- Theatrical release poster
- Directed by: Romi Meitei
- Screenplay by: Herojit Naoroibam
- Story by: Jibanlata
- Produced by: Barun Elangbam
- Starring: Gokul Athokpam Abenao Elangbam Hamom Sadananda Artina Thoudam
- Cinematography: Radhamohon
- Edited by: Johni & John
- Production company: Pibarel Films
- Distributed by: Pibarel Films
- Release date: 21 September 2013;
- Running time: 155 minutes
- Country: India
- Language: Meiteilon (Manipuri)

= Tabunungda Akaiba Likli =

Tabunungda Akaiba Likli is a 2013 Manipuri film directed by Romi Meitei and produced by Barun Elangbam. It stars Gokul Athokpam, Abenao Elangbam, Hamom Sadananda and Artina Thoudam in the lead, with Deky, Dhanapriya, Priyogopal and Modhubala portraying supporting roles. It is a love triangle film.
The film was premiered at Manipur Film Development Corporation (MFDC) on 21 September 2013. It was also premiered at Dussehra Ground Mukherjee Nagar, New Delhi on 28 September 2013.

==Cast==
- Gokul Athokpam as Ningthem
- Abenao Elangbam as Thoibi
- Artina Thoudam as Phajabi
- Hamom Sadananda as Businessman
- Gurumayum Priyogopal as Thoibi's father
- Thoudam Ongbi Modhubala as Ningthem's mother
- Deky Khundrakpam as Maipak
- Dhanapriya as Bembem, Maipak's girlfriend

==Production==
This movie is the second production of Pibarel Films, after producing Sadananda-Kamala starrer Khangdreda Nongdamba.
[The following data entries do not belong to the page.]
(** * The replication state machine of [include/raft_server.h]

    [ReplicationState] implements [braft::StateMachine]: it sits between
    the consensus library (a [braft::Node], reached through the raw
    pointer member [node]) and the [Store].  The header defines a handful
    of member functions inline ([has_leader_term], [is_ready],
    [shutdown], [join], [wait], [notify] and the leadership and
    configuration callbacks); every other member function is only
    declared there.

    The embedding is a state monad over the object's members, together
    with a record of the calls the object makes on its collaborators
    (the log, the consensus node, the condition variable, the store,
    [write]). *)

From Stdlib Require Import ZArith QArith List String Bool Lia.
Import ListNotations.

Set Implicit Arguments.

Local Open Scope string_scope.
Local Open Scope list_scope.
Local Open Scope Z_scope.

(** ** Data *)

(** [http_req] as [on_leader_start] constructs it:
    [http_req(nullptr, "POST", "/INIT_SNAPSHOT", 0, params, "INIT_SNAPSHOT")].
    The first argument is the transport's raw request and is not kept. *)
Record http_req := {
  http_method : string;
  path_without_query : string;
  route_hash : Z;
  params : list (string * string);
  body : string
}.

Record http_res := {
  status_code : Z;
  res_body : string
}.

(** [braft::PeerId], by its printed form. *)
Definition PeerId := string.

(** What the object can see of the [braft::Node] behind [node]: whether
    [shutdown] has been requested on it.  The library stops a node only
    after such a request. *)
Record Node := {
  shutdown_requested : bool
}.

(** One committed log entry as the iterator of [on_apply] yields it:
    index, term, payload and the closure of the local waiter, if any. *)
Record Entry := {
  e_index : Z;
  e_term : Z;
  e_data : string;
  e_done : option nat
}.

(** Calls the object makes on its collaborators, in program order. *)
Inductive call : Type :=
| LogInfo (msg : string)
| LogError (msg : string)
| NodeShutdown
| NodeJoin
| NodeDelete
| NotifyAll
| CallWrite (request : http_req)
| StoreApply (operation : http_req)
| ClosureRun (waiter : nat) (response : http_res).

(** How a member function ends: it returns, the process aborts, the
    calling thread waits for ever, or a null [node] is dereferenced.
    Each carries the state reached at that point. *)
Inductive outcome (St A : Type) : Type :=
| Returns (a : A) (s : St)
| Halts (s : St)
| Blocks (s : St)
| NullDeref (s : St).

Arguments Returns {St A} a s.
Arguments Halts {St A} s.
Arguments Blocks {St A} s.
Arguments NullDeref {St A} s.

Definition state_of {St A} (o : outcome St A) : St :=
  match o with
  | Returns _ s | Halts s | Blocks s | NullDeref s => s
  end.

Definition map_state {St St' A} (f : St -> St') (o : outcome St A) : outcome St' A :=
  match o with
  | Returns a s => Returns a (f s)
  | Halts s => Halts (f s)
  | Blocks s => Blocks (f s)
  | NullDeref s => NullDeref (f s)
  end.

Definition is_write (c : call) : bool :=
  match c with
  | CallWrite _ => true
  | _ => false
  end.

Definition is_delete (c : call) : bool :=
  match c with
  | NodeDelete => true
  | _ => false
  end.

Definition is_node_call (c : call) : bool :=
  match c with
  | NodeShutdown | NodeJoin | NodeDelete => true
  | _ => false
  end.

(** The operations handed to the store, in the order of the calls. *)
Fixpoint store_operations (cs : list call) : list http_req :=
  match cs with
  | [] => []
  | StoreApply op :: cs' => op :: store_operations cs'
  | _ :: cs' => store_operations cs'
  end.

(** The request of the dummy write of [on_leader_start]. *)
Definition init_snapshot_request : http_req :=
  {| http_method := "POST";
     path_without_query := "/INIT_SNAPSHOT";
     route_hash := 0;
     params := [];
     body := "INIT_SNAPSHOT" |}.

(** The members of [class ReplicationState] (lines 96-127).  The mutexes
    and the condition variable carry no data; [thread_pool] and
    [message_dispatcher] are never used by the inline code.  [shut_down]
    is a reference member: the field holds the referenced flag.  The two
    [size_t] members and the [int64_t] term are integers in their range. *)
Record ReplicationState (Store : Type) := {
  node : option Node;
  leader_term : Z;
  peers : list PeerId;
  store : Store;
  catchup_min_sequence_diff : Z;
  catch_up_threshold_percentage : Z;
  caught_up : bool;
  api_uses_ssl : bool;
  create_init_db_snapshot : bool;
  shut_down : bool;
  raft_dir_path : string;
  ext_snapshot_path : string;
  election_timeout_interval_ms : Z;
  ready : bool
}.

(** The object together with what surrounds it: the calls made so far,
    and, from the data model of the spec (the class has no such members),
    the AppliedIndex counter of the Apply Pipeline and the sequence the
    leader is known to have reached. *)
Record World (Store : Type) := {
  rs : ReplicationState Store;
  calls : list call;
  applied_index : Z;
  leader_known_sequence : Z
}.

(** ** A reference instance of the collaborators

    A store that only counts what it applied and refuses the method
    [FAULT]; a decoder that rejects the empty payload; a percentage read
    as a ratio; a [write] body that returns at once. *)

Definition counter_apply (op : http_req) (st : Z) : option (Z * http_res) :=
  if String.eqb (http_method op) "FAULT" then None
  else Some (st + 1, {| status_code := 201; res_body := body op |}).

Definition counter_sequence (st : Z) : Z := st.

Definition request_of (method payload : string) : http_req :=
  {| http_method := method; path_without_query := "/documents"; route_hash := 0;
     params := []; body := payload |}.

Definition plain_decode (payload : string) : option http_req :=
  if String.eqb payload "" then None
  else if String.eqb payload "FAULT" then Some (request_of "FAULT" payload)
  else Some (request_of "POST" payload).

Definition percent (p : Z) : Q := p # 100.

Definition write_returns (request : http_req) (s : ReplicationState Z)
  : outcome (ReplicationState Z) unit := Returns tt s.

Definition entry_of (i : Z) (payload : string) : Entry :=
  {| e_index := i; e_term := 1; e_data := payload; e_done := None |}.

(** A follower of a cluster whose leader is at sequence 1000, with
    [catchup_min_sequence_diff = 50] and a threshold of 96 per cent. *)
Definition follower_at (sequence : Z) : World Z :=
  {| rs := {| node := Some {| shutdown_requested := false |};
              leader_term := -1; peers := []; store := sequence;
              catchup_min_sequence_diff := 50;
              catch_up_threshold_percentage := 96;
              caught_up := false; api_uses_ssl := false;
              create_init_db_snapshot := true; shut_down := false;
              raft_dir_path := "/var/lib/raft"; ext_snapshot_path := "";
              election_timeout_interval_ms := 1000; ready := false |};
     calls := []; applied_index := sequence; leader_known_sequence := 1000 |}.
The shooting of the film was done in Manipur and New Delhi.

==Accolades==
It won many awards at the 3rd Sahitya Seva Samiti Manipuri Film Award (SSS MANIFA) 2014, organised by Sahitya Seva Samiti, Kakching and Film Forum Manipur, at Kakching Khullen Ibudhou Khamlangba Laikol on 21 April 2014.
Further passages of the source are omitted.